The battle against defective vaginal mesh products is making headway not only in the courts but also in the news media and with the Food and Drug Administration. After years of debate over the products, the government agency recently ordered the two remaining companies selling the medical device for the treatment of pelvic organ prolapse -- Boston Scientific and Coloplast -- to remove the products from the market. The FDA's step could portend similar action for the purveyors of all mesh products, including those still sold to treat urinary incontinence. Kline & Specter has been a key combatant in the fight, with its attorneys exerting pressure in several ways on the FDA to act. Indirectly: by winning seven verdicts totaling $266 million against Johnson & Johnson subsidiary Ethicon. The verdicts got wide media coverage, one with a lengthy segment on the long-running BBC program Panorama. Directly: In February, two months before the FDA action, Kila Baldwin, winner of several verdicts against Ethicon, addressed an FDA agency advisory committee about the use of vaginal mesh for the treatment of anterior pelvic organ prolapse. Noting catastrophic injuries caused by mesh products, she quoted an internal J&J document stating that "no mesh is the best mesh." Baldwin told the FDA panel: "My clients agree." Shanin Specter, quoted in a lengthy article on mesh products in The New York Times, said the FDA should extend its latest decision to mesh devices used to treat some urinary conditions. "This is a good step forward," he said, "but mesh used to treat stress incontinence also continues to devastate thousands of women, and the FDA should act decisively there, too." In the Times article, which noted more than 100,000 cases against mesh products, Specter said mesh devices used to treat urinary incontinence have an unacceptably high complication rate, in the range of five to 15 percent.
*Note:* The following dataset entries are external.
Lemma flood_verdict (f : FlowFeatures) :
  ff_Protocol f = 6 -> ff_ReverseCount f = 0 -> ff_AckPshCount f = 0 ->
  150 <= ff_SynCount f < 2 ^ 64 -> 1000 <= ff_PacketCount f ->
  (0 <=? ff_IATStdDevNS f)%float = true -> (ff_IATStdDevNS f <? 2000000)%float = true ->
  Malicious (Classify f) = true /\ Attack (Classify f) = AttackSynFlood.
Proof.
  intros Hproto Hrev Hack Hsyn Hn Hz Hi. set (fv := ToFeatureVector f).
  assert (Hp : (1000 <=? PacketCount fv)%float = true) by (by apply (of_int_lower _ _ 1000); [vm_compute|]).
  assert (Hs : (27 / 4 <=? synFloodTree fv)%float = true).
  { apply syn_lower; try done. unfold fv, ToFeatureVector. rewrite Hproto, Hrev, Hack. simpl.
    rewrite Z.add_0_r, (wrap_small 64) by (unfold in_u; lia). unfold singleDirectionRatioFloor.
    rewrite (proj2 (Z.leb_le _ _)) by lia. simpl. change (of_int (maxU64 0 1)) with 1%float.
    apply (div_lower _ 1 150 150 1 150); try (apply FR_int; vm_compute; reflexivity); [done..| |].
    - rewrite (FR_int 150 150) by (vm_compute; reflexivity). lra.
    - by apply (of_int_lower _ _ 150); [vm_compute|lia]. }
  assert (Hm : Malicious (Classify f) = true) by (rewrite Classify_malicious; by apply sigmoid_high, flood_total).
  split; [done|]. rewrite Classify_attack, Hm. change (ToFeatureVector f) with fv.
  destruct (best_attack fv (malicious_total f Hm)) as (t & Hin & Hbest).
  unfold ensemble in Hbest. apply Forall_cons in Hbest as [Hbest _]. simpl in Hbest.
  pose proof (leb_trans _ _ _ Hs Hbest) as Hlow.
  assert (Hno : forall b, const_le b 5 = true -> le_or_nan (t fv) b -> False).
  { intros b Hb Ht. apply (le_weaken _ _ 5 Hb) in Ht as [Ht|Ht].
    - apply leb_not_nan in Hlow as [Hlow _]. congruence.
    - pose proof (leb_trans _ _ _ Hlow Ht) as Hbad. by vm_compute in Hbad. }
  apply ensemble_labels in Hin as [[-> _]|[[_ ->]|[_ ->]]]; [done|exfalso..].
  - by apply (Hno (9 / 2)%float); [vm_compute|apply scan_upper].
  - by apply (Hno 4%float); [vm_compute|apply vol_upper].
Qed.

(** A one-sided TCP SYN flood of at least 1000 packets in the window, with
    at least 150 SYNs, no established traffic, no reply, and a measured jitter
    below 2 ms, is reported malicious and attributed to SYN_FLOOD, whatever the
    ports touched by its source. *)
Theorem syn_flood_detected (f : FlowFeatures) :
  ff_Protocol f = 6 -> ff_ReverseCount f = 0 -> ff_AckPshCount f = 0 ->
  150 <= ff_SynCount f < 2 ^ 64 -> 1000 <= ff_PacketCount f ->
  (0 <=? ff_IATStdDevNS f)%float = true -> (ff_IATStdDevNS f <? 2000000)%float = true ->
  Malicious (Classify f) = true /\ Attack (Classify f) = AttackSynFlood.
Proof. apply flood_verdict. Qed.

(** A verdict is attributed to the tree that scores highest; when synFloodTree is
    at most -2, a verdict attributed to it would have every score at most -2, and
    would not be malicious. *)
Lemma low_syn_never_attributed f :
  le_or_nan (synFloodTree (ToFeatureVector f)) (-2) -> Attack (Classify f) <> AttackSynFlood.
Proof.
  intros Hlow. rewrite Classify_attack. destruct (Malicious (Classify f)) eqn:Hm; [|done]. intros E.
  destruct (best_attack _ (malicious_total f Hm)) as (t & Hin & Hbest).
  rewrite E in Hin. clear E. apply ensemble_labels in Hin as [[_ ->]|[[? _]|[? _]]]; [|discriminate..].
  apply (malicious_total f Hm). unfold ensemble in Hbest.
  apply Forall_cons in Hbest as [Hb1 Hbest]. apply Forall_cons in Hbest as [Hb2 Hbest].
  apply Forall_cons in Hbest as [Hb3 _]. simpl in *.
  destruct Hlow as [Hn|Hlow]; [apply leb_not_nan in Hb1 as [Hb1 _]; congruence|].
  apply (le_weaken _ (-6) 0); [by vm_compute|].
  apply (total_upper _ (-2) (-2) (-2) (-4)); [by vm_compute..| | |]; right; by eapply leb_trans.
Qed.

(** The small-sample guard fails open. A flow whose window holds fewer than
    30 inter-arrival samples gets the neutral jitter, so it is never attributed
    to SYN_FLOOD; with fewer than 200 packets it is not reported at all. *)
Lemma undersampled_not_syn_flood `{MapRange} snap ws we fa :
  iatSamples fa < minIATSamplesForVariance ->
  let r := Classify (make_features snap ws we fa) in
  Attack r <> AttackSynFlood /\ (packetCount fa < 200 -> Malicious r = false /\ Attack r = AttackNone).
Proof.
  intros Hs. cbv zeta. set (f := make_features snap ws we fa). rewrite Classify_attack.
  assert (Hj : (2000000 <=? IATStdDevNS (ToFeatureVector f))%float = true).
  { change (IATStdDevNS (ToFeatureVector f)) with (iatStdDevNS fa). unfold iatStdDevNS.
    by rewrite (proj2 (Z.ltb_lt _ _) Hs). }
  pose proof (syn_slow _ Hj) as Hlow. split.
  - rewrite <- Classify_attack. apply low_syn_never_attributed, (le_weaken _ (-3)); [by vm_compute|exact Hlow].
  - intros Hn. destruct (Malicious (Classify f)) eqn:Hm; [exfalso|done]. apply (malicious_total f Hm).
    pose proof (packet_count_below f 200 199 ltac:(vm_compute; reflexivity) ltac:(reflexivity) Hn) as Hp.
    apply (le_weaken _ (-3/2) 0); [by vm_compute|].
    apply (total_upper _ (-3) (9 / 2) (-3) (3 / 2)); [by vm_compute..|done|apply scan_upper|].
    unfold volumetricTree. change (of_int 200) with 200%float in Hp. rewrite Hp. const_bound.
Qed.
End verdicts.

(** ** From packets to verdicts *)

Section pipeline.
Context `{MapRange, GoMathLaws}.

Lemma vector_flow ms ws we k f :
  vector ms ws we k = Some f ->
  exists snap, flow_of ms k = Some (observe_all (conversation k ms)) /\ conversation k ms <> [] /\
    f = make_features snap ws we (observe_all (conversation k ms)).
Proof.
  unfold vector, flow_of. destruct (conversation k ms) as [|m c] eqn:E; [done|]. simpl. intros [= <-]. by eexists.
Qed.

Lemma tally_all f c : Forall (fun m => f m = true) c -> tally f c = Z.of_nat (length c).
Proof. induction 1 as [|m c Hm _ IH]; [done|]. unfold tally in *. simpl. rewrite Hm. simpl. lia. Qed.
Lemma tally_none f c : Forall (fun m => f m = false) c -> tally f c = 0.
Proof. induction 1 as [|m c Hm _ IH]; [done|]. unfold tally in *. simpl. by rewrite Hm. Qed.

(** A SYN flood is caught from its packets. When a window holds a
    conversation of at least 1000 bare SYN packets from the lower of its two
    endpoints to the other, sent at a constant interval, the vector made of its
    flow is malicious, attributed to SYN_FLOOD, whatever the port trackers
    hold. *)
Lemma periodic_syn_flood_flow (ms : list FlowPacketMeta) (d t : Z) (k : FlowKey) :
  Z.of_nat (length ms) < 2 ^ 64 -> Forall (fun m => in_u 8 (TCPFlags m)) ms ->
  1000 <= Z.of_nat (length (conversation k ms)) ->
  Forall (fun m => snd (canonicalize m) = true /\ Protocol m = 6 /\ TCPFlags m = 2) (conversation k ms) ->
  0 < d -> 0 < t -> t + d * Z.of_nat (length (conversation k ms)) < 2 ^ 64 -> periodic d t (conversation k ms) ->
  exists fa m, flow_of ms k = Some fa /\ head (conversation k ms) = Some m /\ firstSrcIP fa = SrcIP m /\
    forall snap ws we, let f := make_features snap ws we fa in
      Malicious (Classify f) = true /\ Attack (Classify f) = AttackSynFlood.
Proof.
  intros Hlen Hok Hn Hall Hd Ht Htime Hper. pose proof (conversation_counted ms k Hlen Hok) as [].
  pose proof (periodic_no_jitter d t _ Hd Ht Htime Hper ltac:(lia)) as Hj.
  assert (Hflow : flow_of ms k = Some (observe_all (conversation k ms)))
    by (unfold flow_of; by destruct (conversation k ms)).
  apply Forall_and in Hall as [Hfw Hsyn]. set (c := conversation k ms) in *. set (fa := observe_all c) in *.
  rewrite (tally_all is_syn) in c_syn
    by (eapply Forall_impl; [exact Hsyn|]; intros m [Hp Hf]; unfold is_syn; by rewrite Hp, Hf).
  rewrite (tally_none is_data) in c_data
    by (eapply Forall_impl; [exact Hsyn|]; intros m [Hp Hf]; unfold is_data; by rewrite Hp, Hf).
  rewrite (tally_none (fun m => negb (snd (canonicalize m)))) in c_reverse
    by (eapply Forall_impl; [exact Hfw|]; intros m Hm; simpl in Hm; by rewrite Hm).
  assert (Hlc : Z.of_nat (length c) < 2 ^ 64).
  { pose proof (length_filter (fun m => key_of m = k) ms) as Hl. unfold c, conversation. lia. }
  destruct c as [|m c'] eqn:Ec; [simpl in Hn; lia|]. destruct c_first as (F1 & F2 & F3 & F4 & F5).
  exists fa, m. split_and!; [exact Hflow|done|exact F1|]. intros snap ws we f.
  apply Forall_cons in Hsyn as [[Hproto _] _].
  apply flood_verdict; simpl; try (rewrite ?F5, ?c_reverse, ?c_data, ?c_syn, ?c_packets, ?Hj; done || lia).
Qed.

(** The vector that the window's flush sends for it names the sender. *)
Theorem periodic_syn_flood_reported (ms : list FlowPacketMeta) (ws we d t : Z) (k : FlowKey) :
  Z.of_nat (length ms) < 2 ^ 64 -> Forall (fun m => in_u 8 (TCPFlags m)) ms ->
  1000 <= Z.of_nat (length (conversation k ms)) ->
  Forall (fun m => snd (canonicalize m) = true /\ Protocol m = 6 /\ TCPFlags m = 2) (conversation k ms) ->
  0 < d -> 0 < t -> t + d * Z.of_nat (length (conversation k ms)) < 2 ^ 64 -> periodic d t (conversation k ms) ->
  exists f m, vector ms ws we k = Some f /\ head (conversation k ms) = Some m /\
    ff_SrcIP f = u32ToIP (SrcIP m) /\
    Malicious (Classify f) = true /\ Attack (Classify f) = AttackSynFlood.
Proof.
  intros Hlen Hok Hn Hall Hd Ht Htime Hper.
  destruct (periodic_syn_flood_flow ms d t k) as (fa & m & Hflow & Hm & Hs & Hv); [done..|].
  unfold vector. rewrite Hflow. simpl. eexists _, m. split; [reflexivity|]. split; [done|]. simpl. split; [by rewrite Hs|]. apply Hv.
Qed.

(** C26: detection depends on which endpoint has the lower address. A one-way
    conversation sent by the higher of its two endpoints is counted as replies
    only: its asymmetry ratio is zero, however many packets it has, and it is never
    attributed to SYN_FLOOD, whatever else its vector holds. While its
    source's port entropy is below 3 bits it is not reported at all; from 3 bits on
    only the other two trees can report it. *)
Theorem flood_from_higher_endpoint_missed (ms : list FlowPacketMeta) (ws we : Z) (k : FlowKey) (f : FlowFeatures) :
  Z.of_nat (length ms) < 2 ^ 64 -> Forall (fun m => in_u 8 (TCPFlags m)) ms ->
  Forall (fun m => snd (canonicalize m) = false) (conversation k ms) ->
  vector ms ws we k = Some f ->
  ff_PacketCount f = Z.of_nat (length (conversation k ms)) /\
  ff_ForwardCount f = 0 /\ ff_ReverseCount f = ff_PacketCount f /\
  RatioFlow (ToFeatureVector f) = 0%float /\ Attack (Classify f) <> AttackSynFlood /\
  ((ff_PortEntropyBits f <? 3)%float = true -> Malicious (Classify f) = false /\ Attack (Classify f) = AttackNone).
Proof.
  intros Hlen Hok Hback Hv. pose proof (conversation_counted ms k Hlen Hok) as [].
  destruct (vector_flow _ _ _ _ _ Hv) as (snap & Hflow & Hne & ->). set (fa := observe_all _) in *.
  rewrite (tally_none (fun m => snd (canonicalize m))) in c_forward by done.
  rewrite (tally_all (fun m => negb (snd (canonicalize m)))) in c_reverse
    by (eapply Forall_impl; [exact Hback|]; intros m Hm; simpl in Hm; by rewrite Hm).
  assert (Hlc : 0 < Z.of_nat (length (conversation k ms)) < 2 ^ 64).
  { unfold conversation in *. pose proof (length_filter (fun m => key_of m = k) ms) as Hl.
    destruct (filter _ ms); [done|simpl in *; lia]. }
  assert (Hr : RatioFlow (ToFeatureVector (make_features snap ws we fa)) = 0%float).
  { unfold ToFeatureVector. simpl. rewrite (proj2 (Z.eqb_neq (reverseCount fa) 0)) by lia. simpl.
    rewrite c_forward. change (of_int 0) with 0%float. apply div_0_l, of_int_positive.
    unfold max64. case_Z; lia. }
  assert (Hsyn : le_or_nan (synFloodTree (ToFeatureVector (make_features snap ws we fa))) (-2)) by (apply syn_balanced; by rewrite Hr).
  split_and!; [exact c_packets|exact c_forward|simpl; congruence|exact Hr|by apply low_syn_never_attributed|]. intros He.
  assert (Hm : Malicious (Classify (make_features snap ws we fa)) = false).
  { apply not_malicious, (le_weaken _ (-2)); [by vm_compute|].
    apply (total_upper _ (-2) (-4) 4 (-6)); [by vm_compute..|exact Hsyn| |apply vol_upper].
    unfold portScanTree. simpl PortEntropyBits in *. simpl in He. rewrite He. const_bound. }
  split; [done|]. by rewrite Classify_attack, Hm.
Qed.
End pipeline.

(** ** Examples *)

Definition sample_flood : FlowFeatures :=
  mkFeatures (u32ToIP 167772161) (u32ToIP 167772162) 1024 80 6 1200 1200 0 1200 0
    1000%float 1200%float 0%float 0 100.

Lemma malicious_requires_witness :
  @Malicious (@Classify sample_math sample_flood) = true /\
  (200 <= ff_PacketCount sample_flood \/
   (20 <= ff_PacketCount sample_flood /\
    (ff_PortEntropyBits sample_flood <? 3)%float = false /\
    (2000000 <=? ff_IATStdDevNS sample_flood)%float = false /\
    (RatioFlow (ToFeatureVector sample_flood) <? 8)%float = false)).
Proof.
  split; [vm_compute; reflexivity|].
  apply (@malicious_requires sample_math sample_laws sample_flood). vm_compute. reflexivity.
Defined.

Lemma syn_flood_detected_witness :
  Malicious (@Classify sample_math sample_flood) = true /\
  Attack (@Classify sample_math sample_flood) = AttackSynFlood.
Proof.
  apply (@syn_flood_detected sample_math sample_laws sample_flood);
    solve [reflexivity | simpl; lia | vm_compute; reflexivity].
Defined.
He noted there is an alternative surgical procedure that foregoes mesh and instead uses a patient's own tissue. "There was never a need for these mesh products," he said. (Read article)

Stern representing Ethiopian Airlines 302 victim

 
Andy Stern, as lead counsel, filed suit in Chicago federal court against the Boeing Corporation on behalf of a 28-year-old doctor killed in the March 10 crash of Ethiopian Airlines Flight 302 en route to Nairobi, killing all 157 passengers. The suit was filed by Stern and Liz Crawford (Kline & Specter), Wayne Culbertson, Suresh Nekuri and Joe Power (local counsel) on behalf of Manisha Nukavarapu, MD, a citizen of India and a lawful United States resident who had been practicing at East Tennessee State University. Nukavarapu had been traveling to Kenya to visit her sister, who had just given birth to triplets. The lawsuit contends the Boeing 737 Max 8 has a defectively designed flight control system that, without pilot command, "automatically and erroneously forces the aircraft into a dangerous and uncontrollable nose down attitude and dive." The Federal Aviation Administration (FAA) ordered the Max 8 grounded following the crash. Several months earlier, a similar crash of the Max 8 claimed 189 lives in Indonesia. Stern, who has significant piloting and aviation litigation experience, also cited a failure to warn and properly train pilots relating to flaws in the design of the Max 8. The suit was filed in Chicago, the headquarters of Boeing. Stern is seeking punitive damages and claims that Boeing "falsely represented that the subject aircraft is airworthy, safe, reliable and fit for its intended purposes." The complaint also faults the FAA, noting in a section titled "Civil Conspiracy" that: "Boeing conspired with and consented to a scheme, device, plan and agreement with other entities and individuals, including the FAA ... to certify the Boeing 737 Max series in violation of the laws and regulations of the United States for the purpose of speeding up the approval process of the Boeing 737 Max series, which in turn gave Boeing a financial and competitive advantage in the aviation industry." (Read article)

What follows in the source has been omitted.